When a spouse dies, they aren’t leaving you because they want to.  They have no choice in the matter.  You might not have had the most perfect marriage overall, but for most women who are left to cope with the death of their husband, love was shared and parting is extremely painful.

What I found, having been dumped and not parted by death, is that I lost almost all of my friends when he left me.  They didn’t know how to relate to me as a single.  We had done “couple” things and now, those things were awkward.   In truth, they probably liked him more than they liked me.  He had a much more outgoing personality.  He was funny.  Not too deep, but lots of fun.  I, on the other hand, am introverted.  I spend vast amounts of energy hiding all my many deficiencies and the brokenness in my soul so as not to offend.   I work extremely hard to be normal.  This brokenness is the result of growing up with abusive parents who did a lot of damage.  Couple this with waiting too long to get professional help to recover and rebuild.  I’m deep; too deep for most.  I think and feel things most people never want to consider and I’ve experienced the kind of abuse they don’t want to know exists.  I try, but I know I’m not even close to epitomizing the definition of a “good time.”

They liked him more and they kind of figured he dumped me for good reasons.  So, life got very empty very quickly…and it wasn’t full to begin with.

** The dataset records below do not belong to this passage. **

(* ===== verification/Gate.v ===== *)
(** Idempotency gates ([get_or_create_chat_idempotency_gate] and its companions in
    [crates/gateway-core/src/http.rs]): one semaphore with one permit per key.

    Threads are entries of a map; [key] is the key a thread asks for, [past] says
    that it has been through its gate.  A thread takes the permit when it passes
    and gives it back when it ends, so at most one thread per key is past. *)

From Stdlib Require Import Strings.String.
From S2P Require Import Prelude RustStr Json.
#[local] Open Scope string_scope.
#[local] Open Scope list_scope.

Definition idempotency_key (p : json) : option string := trimmed (get_str "idempotencyKey" p).

Definition left_of {A B} (x : A + B) : option A := match x with inl a => Some a | inr _ => None end.

(** A thread's next state, or its end. *)
Definition put {A} (i : nat) (o : option A) (m : gmap nat A) : gmap nat A :=
  match o with Some x => <[i := x]> m | None => delete i m end.

Lemma lookup_put {A} i (o : option A) m x y :
  put i o m !! x = Some y <-> x = i /\ o = Some y \/ x <> i /\ m !! x = Some y.
Proof.
  unfold put. destruct (decide (x = i)) as [->|Hne].
  - destruct o; rewrite ?lookup_insert_eq, ?lookup_delete_eq; naive_solver.
  - destruct o; rewrite ?lookup_insert_ne, ?lookup_delete_ne by done; naive_solver.
Qed.

Section gate.
Context {T : Type}.
Variable key : T -> option string.
Variable past : T -> bool.

Record GateInv (ts : gmap nat T) (g : gset string) : Prop := {
  g_in : forall i t k, ts !! i = Some t -> key t = Some k -> past t = true -> k ∈ g;
  g_one : forall i j t u k, ts !! i = Some t -> ts !! j = Some u ->
    key t = Some k -> key u = Some k -> past t = true -> past u = true -> i = j;
  g_held : forall k, k ∈ g -> exists i t, ts !! i = Some t /\ key t = Some k /\ past t = true;
}.

(** Does a thread that becomes [o] pass the gate, or stay past it? *)
Definition holds (o : option T) : bool := match o with Some u => past u | None => false end.

(** The permits after a step of thread [t] to [o]. *)
Definition gates_after (t : T) (o : option T) (g : gset string) : gset string :=
  match key t with
  | None => g
  | Some k => if past t then (if holds o then g else g ∖ {[k]})
              else if holds o then {[k]} ∪ g else g
  end.

(** A step keeps the key and does not go back; passing the gate needs the permit. *)
Record GateStep (t : T) (o : option T) (g : gset string) : Prop := {
  st_next : forall u, o = Some u -> key u = key t /\ (past t = true -> past u = true);
  st_pass : past t = false -> holds o = true -> forall k, key t = Some k -> k ∉ g;
}.

Lemma gate_init : GateInv ∅ ∅.
Proof. constructor; intros *; rewrite ?lookup_empty; try done. Qed.

Lemma gate_new i t ts g :
  GateInv ts g -> ts !! i = None -> past t = false -> GateInv (<[i := t]> ts) g.
Proof.
  intros Hi Hn Hp.
  assert (forall j u, <[i := t]> ts !! j = Some u -> past u = true -> ts !! j = Some u) as Hold.
  { intros j u [[<- <-]|[_ ?]]%lookup_insert_Some; congruence. }
  constructor.
  - intros j u k Hj Hk Hu. by apply (g_in _ _ Hi j u); eauto.
  - intros j1 j2 u1 u2 k H1 H2 K1 K2 P1 P2. by apply (g_one _ _ Hi j1 j2 u1 u2 k); eauto.
  - intros k Hk. destruct (g_held _ _ Hi k Hk) as (j & u & Hj & ? & ?). exists j, u.
    split; [|done]. rewrite lookup_insert_ne; [done|]. congruence.
Qed.

Section step.
Variables (i : nat) (t : T) (o : option T) (ts : gmap nat T) (g : gset string).
Hypothesis Hi : GateInv ts g.
Hypothesis Ht : ts !! i = Some t.
Hypothesis Hs : GateStep t o g.

(** No other thread with the key of the stepping one is past its gate once it is. *)
Lemma gate_other x u k : ts !! x = Some u -> x <> i -> key u = Some k -> past u = true ->
  key t = Some k -> past t = true \/ holds o = true -> False.
Proof.
  intros Hx Hne Hk Hu Hkt Hp. destruct (past t) eqn:Ep.
  - apply Hne. by apply (g_one _ _ Hi x i u t k).
  - destruct Hp as [?|Ho]; [done|]. apply (st_pass _ _ _ Hs Ep Ho k Hkt).
    by apply (g_in _ _ Hi x u k).
Qed.

Lemma gate_step_in x u k : put i o ts !! x = Some u -> key u = Some k -> past u = true ->
  k ∈ gates_after t o g.
Proof.
  intros [[-> Ho]|[Hne Hx]]%lookup_put Hk Hu.
  - destruct (st_next _ _ _ Hs u Ho) as [Hkey _]. unfold gates_after. rewrite <- Hkey, Hk, Ho.
    simpl. rewrite Hu. destruct (past t) eqn:Ep; [|by apply elem_of_union_l, elem_of_singleton].
    apply (g_in _ _ Hi i t k Ht); [congruence|done].
  - pose proof (g_in _ _ Hi x u k Hx Hk Hu) as Hin. unfold gates_after.
    destruct (key t) as [k0|] eqn:Ek; [|done].
    destruct (past t) eqn:Ep, (holds o) eqn:Eh; [done| |by apply elem_of_union_r|done].
    assert (k0 <> k) by (intros ->; apply (gate_other x u k); auto).
    apply elem_of_difference. split; [done|]. by apply not_elem_of_singleton.
Qed.

Lemma gate_step_held k : k ∈ gates_after t o g ->
  exists x u, put i o ts !! x = Some u /\ key u = Some k /\ past u = true.
Proof.
  intros Hk.
  assert (holds o = true -> key t = Some k -> exists x u,
    put i o ts !! x = Some u /\ key u = Some k /\ past u = true) as Hown.
  { intros Hh Hkt. destruct o as [v|]; [|done]. exists i, v.
    destruct (st_next _ _ _ Hs v eq_refl) as [Hkey Hp].
    split_and!; [apply lookup_put; by left|congruence|done]. }
  assert (k ∈ g -> (key t = Some k -> past t = true -> holds o = true) -> exists x u,
    put i o ts !! x = Some u /\ key u = Some k /\ past u = true) as Hold.
  { intros Hin Hself. destruct (g_held _ _ Hi k Hin) as (x & u & Hx & Hkx & Hpx).
    destruct (decide (x = i)) as [->|Hne]; [|exists x, u; split; [apply lookup_put; by right|done]].
    rewrite Ht in Hx. injection Hx as <-. by apply Hown; [apply Hself|]. }
  unfold gates_after in Hk. destruct (key t) as [k0|] eqn:Ek; [|by apply Hold].
  destruct (past t) eqn:Ep, (holds o) eqn:Eh.
  - by apply Hold.
  - apply elem_of_difference in Hk as [Hk Hne%not_elem_of_singleton].
    apply Hold; [done|]. by intros [= ->].
  - apply elem_of_union in Hk as [->%elem_of_singleton|Hk]; [by apply Hown|by apply Hold].
  - apply Hold; [done|]. by intros _ ?.
Qed.

Lemma gate_step : GateInv (put i o ts) (gates_after t o g).
Proof.
  constructor; [by apply gate_step_in| |by apply gate_step_held].
  assert (forall v, o = Some v -> past v = true -> holds o = true) as Hh by (by intros v ->).
  intros x y u1 u2 k [[-> O1]|[Hx H1]]%lookup_put [[-> O2]|[Hy H2]]%lookup_put K1 K2 P1 P2; [done| | |].
  - exfalso. destruct (st_next _ _ _ Hs u1 O1) as [E _]. rewrite E in K1.
    apply (gate_other y u2 k); eauto.
  - exfalso. destruct (st_next _ _ _ Hs u2 O2) as [E _]. rewrite E in K2.
    apply (gate_other x u1 k); eauto.
  - by apply (g_one _ _ Hi x y u1 u2 k).
Qed.
End step.

(** A permit is held exactly by one thread past the gate. *)
Lemma gate_exact ts g k :
  GateInv ts g ->
  k ∈ g <-> exists! i, exists t, ts !! i = Some t /\ key t = Some k /\ past t = true.
Proof.
  intros Hi. split.
  - intros (i & t & Ht & Hk & Hp)%(g_held _ _ Hi). exists i. split; [by eauto|].
    intros j (u & Hu & Hk' & Hp'). by apply (g_one _ _ Hi i j t u k).
  - intros (i & (t & Ht & Hk & Hp) & _). by apply (g_in _ _ Hi i t).
Qed.
End gate.
(** What a request with key [k] knows about the answer kept for [k] and the
    messages sent for it. *)
Definition pc_ok (pc : OutPc) (kept : option json) (sent : nat) : Prop :=
  match pc with
  | OpDedupe _ _ _ => kept = None -> sent = 0
  | OpChannel _ _ _ | OpSend _ => kept = None /\ sent = 0
  | OpCache _ _ => kept = None /\ sent = 1
  | OpPersist _ payload => kept = Some payload
  | _ => True
  end.

Definition at_cache (pc : OutPc) : bool := match pc with OpCache _ _ => true | _ => false end.

Record OutInv (c : OutConf) : Prop := {
  o_gates : GateInv send_key past_gate (oc_sends c) (out_gates (oc_state c));
  o_pc : forall i p pc k, oc_sends c !! i = Some (p, pc) -> idempotency_key p = Some k ->
    pc_ok pc (out_dedupe (oc_state c) !! k) (sent_with k (oc_sent c));
  o_sent : forall k, sent_with k (oc_sent c) <= 1;
  o_kept : forall k, out_dedupe (oc_state c) !! k = None -> sent_with k (oc_sent c) <> 0 ->
    exists i p pc, oc_sends c !! i = Some (p, pc) /\ idempotency_key p = Some k /\ at_cache pc = true;
  o_answers : forall k payload, (Some k, payload) ∈ oc_answers c ->
    out_dedupe (oc_state c) !! k = Some payload;
}.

I am well acquainted with a couple of women who lost their husbands when they were too young.  It was astounding to see how everyone rallied around them.  Yes, their life was also empty in a horrible way.   A loss is a loss and it’s always going to hurt deeply.  But they didn’t also lose all the other significant people who had been a part of their life and on whom they relied.  Those people were still there.  A lot.  They walked beside them as they cried and raged and vomited their grief.  They included them in events, ignoring the “fifth wheel” discomfort.  They reflected acceptance and let them know they were no less of a person, nor less worthy of love because of their loss.

Those ladies didn’t fill out all their legal forms alone.  Nor did they always have to wipe away their own tears.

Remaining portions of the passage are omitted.